Assigned task: Give again, word for word, each line below starting at the one that contains "m H. case_bool_decide" and ending at the one that contains "right. by split_and!.".

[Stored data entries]
Lemma retire_leg_inv n e p l :
  engine_inv n e -> se_heap e !! p = Some l -> se_retiring e !! sl_id l = Some p ->
  sl_workers l = 0 -> must_invalidate e p = false -> engine_inv n (retire_leg e p).
Proof.
  intros HI Hl Hr Hw Hmi. unfold retire_leg. rewrite Hl, bool_decide_eq_true_2 by done.
  pose proof HI as []. destruct (ei_retiring0 _ _ Hr) as (l2 & Hl2 & _ & Hopen & Hret). simplify_eq.
  assert (se_legs e !! sl_id l = None) as Hnl.
  { destruct (se_legs e !! sl_id l) as [q|] eqn:E; [|done]. destruct (ei_legs0 _ _ E). congruence. }
  set (f := fun l : streamLeg => l <| sl_retired := true |>).
  assert (forall q m', alter f p (se_heap e) !! q = Some m' -> exists m, se_heap e !! q = Some m /\
    (q = p /\ m = l /\ m' = f l \/ q <> p /\ m' = m)) as HR.
  { intros q m' H. destruct (decide (p = q)) as [<-|Hne].
    - rewrite lookup_alter_eq, Hl in H. injection H as <-. exists l. auto.
    - rewrite lookup_alter_ne in H by done. exists m'. auto. }
  assert (forall q m, se_heap e !! q = Some m -> alter f p (se_heap e) !! q
    = Some (if bool_decide (p = q) then f m else m)) as HL.
  { intros q m H. case_bool_decide as E; [subst; by rewrite lookup_alter_eq, H|by rewrite lookup_alter_ne]. }
  constructor; simpl; try done.
  - intros q m' H. destruct (HR _ _ H) as (m & Hm & [(-> & -> & ->)|(Hne & ->)]);
      destruct (ei_placed0 _ _ Hm) as [A1 A2 A3 A4 A5 A6]; constructor; try done; simpl.
    + right; right. by split_and!.
    + destruct A6 as [A6|[A6|A6]]; [by left|right; left|by right; right].
      rewrite lookup_delete_ne; [done|]. congruence.
  - intros q r m' k' Hm' Hk'. destruct (HR _ _ Hm') as (m & Hm & Em), (HR _ _ Hk') as (k & Hk & Ek).
    pose proof (ei_unique0 _ _ _ _ Hm Hk) as HU.
    destruct Em as [(-> & -> & ->)|(? & ->)], Ek as [(-> & -> & ->)|(? & ->)]; done.
  - intros id q Hq. destruct (ei_legs0 _ _ Hq) as (Hn & m & Hm & Hid & ? & ?).
    split; [by rewrite lookup_delete_None; right|]. exists m. rewrite (HL _ _ Hm).
    rewrite bool_decide_eq_false_2 by (intros ->; congruence). done.
  - intros id q [Hne Hq]%lookup_delete_Some. destruct (ei_retiring0 _ _ Hq) as (m & Hm & Hid & ? & ?).
    exists m. rewrite (HL _ _ Hm). rewrite bool_decide_eq_false_2 by (intros ->; congruence). done.
  - intros x Hx. destruct (ei_failing0 _ Hx) as (m & Hm & F1 & F2 & F3).
    exists (if bool_decide (p = fl_leg x) then f m else m). split; [by apply HL|].
    split; [by case_bool_decide|]. split; [by case_bool_decide|].
    intros Hst. specialize (F3 Hst).
    assert (p <> fl_leg x) as Hne.
    { intros ->. unfold must_invalidate in Hmi.
      assert (existsb (fun y => bool_decide (fl_leg y = fl_leg x) && bool_decide (fl_stage y = MustInvalidate))
        (se_failing e) = true) as E; [|congruence].
      apply existsb_exists. exists x. split; [by apply list_elem_of_In|].
      by rewrite !bool_decide_eq_true_2. }
    rewrite bool_decide_eq_false_2 by done. rewrite lookup_delete_ne; [done|]. congruence.
  - intros q Hq. destruct (ei_down0 _ Hq) as (m & Hm & F1).
    exists (if bool_decide (p = q) then f m else m). split; [by apply HL|]. by case_bool_decide.
  - intros id q m' Hd Hq Hm'. destruct (HR _ _ Hm') as (m & Hm & [(-> & -> & ->)|(? & ->)]);
      [|by eapply ei_shutdown0]. by eapply (ei_shutdown0 id p l).
Qed.

Lemma fail_inv n e err app :
  engine_inv n e ->
  (app = false -> err = ErrCarrier io_EOF /\ se_txStopped e = true /\ settled (se_txLedger e)) ->
  engine_inv n (failWithAppClose e err app).
Proof.
  intros HI Happ. unfold failWithAppClose.
  assert (engine_inv n (e <| se_pathRTTCache ::= fmap RttCache.close |>)) as HI2.
  { change (engine_inv n (e <| se_pathRTTCache := RttCache.close <$> se_pathRTTCache e |>)).
    apply cache_upd_inv; [done|]. intros x (c & Hc & ->)%fmap_Some.
    pose proof (ei_cache _ _ HI _ Hc) as HF. eapply cache_fits_same; [exact HF| |apply waters_close].
    apply close_good, HF. }
  simpl. destruct (se_done e); [done|]. clear HI. destruct HI2. constructor; try done.
  - by keep_placed ei_placed0.
  - simpl. intros id p l _ Hp _. right. apply list_elem_of_In, in_map_iff. exists (id, p).
    split; [done|]. by apply list_elem_of_In, elem_of_map_to_list.
  - intros err' Hc. by destruct (ei_closer0 _ Hc) as (? & ? & ?).
  - simpl. intros _ Ha. by destruct (Happ Ha) as (-> & ? & ?).
Qed.

(** Steps that only move the life-cycle flags. *)
Lemma closer_none_inv n e : engine_inv n e -> engine_inv n (e <| se_closer := None |>).
Proof. intros []. constructor; try done. by keep_placed ei_placed0. Qed.

Lemma Start_inv n e err : engine_inv n e -> engine_inv n (StartGracefulClose e err).
Proof.
  intros []. unfold StartGracefulClose. simpl.
  destruct (se_graceful e || se_done e); (constructor; try done; by keep_placed ei_placed0).
Qed.

Lemma drained_inv n e err :
  engine_inv n e -> se_txStopped e = true -> HasOutstanding (se_txLedger e) = false ->
  engine_inv n (closer_drained e err).
Proof.
  intros HI Ht Ho. unfold closer_drained, beginFinalizing. destruct (se_done e) eqn:Hd; simpl.
  { by apply closer_none_inv. }
  apply HasOutstanding_settled in Ho; [|apply HI]. destruct HI. constructor; try done.
  - by keep_placed ei_placed0.
  - simpl. rewrite Hd. done.
Qed.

Output:
  { intros q m H. case_bool_decide as E; [subst; by rewrite lookup_alter_eq, H|by rewrite lookup_alter_ne]. }
  constructor; simpl; try done.
  - intros q m' H. destruct (HR _ _ H) as (m & Hm & [(-> & -> & ->)|(Hne & ->)]);
      destruct (ei_placed0 _ _ Hm) as [A1 A2 A3 A4 A5 A6]; constructor; try done; simpl.
    + right; right. by split_and!.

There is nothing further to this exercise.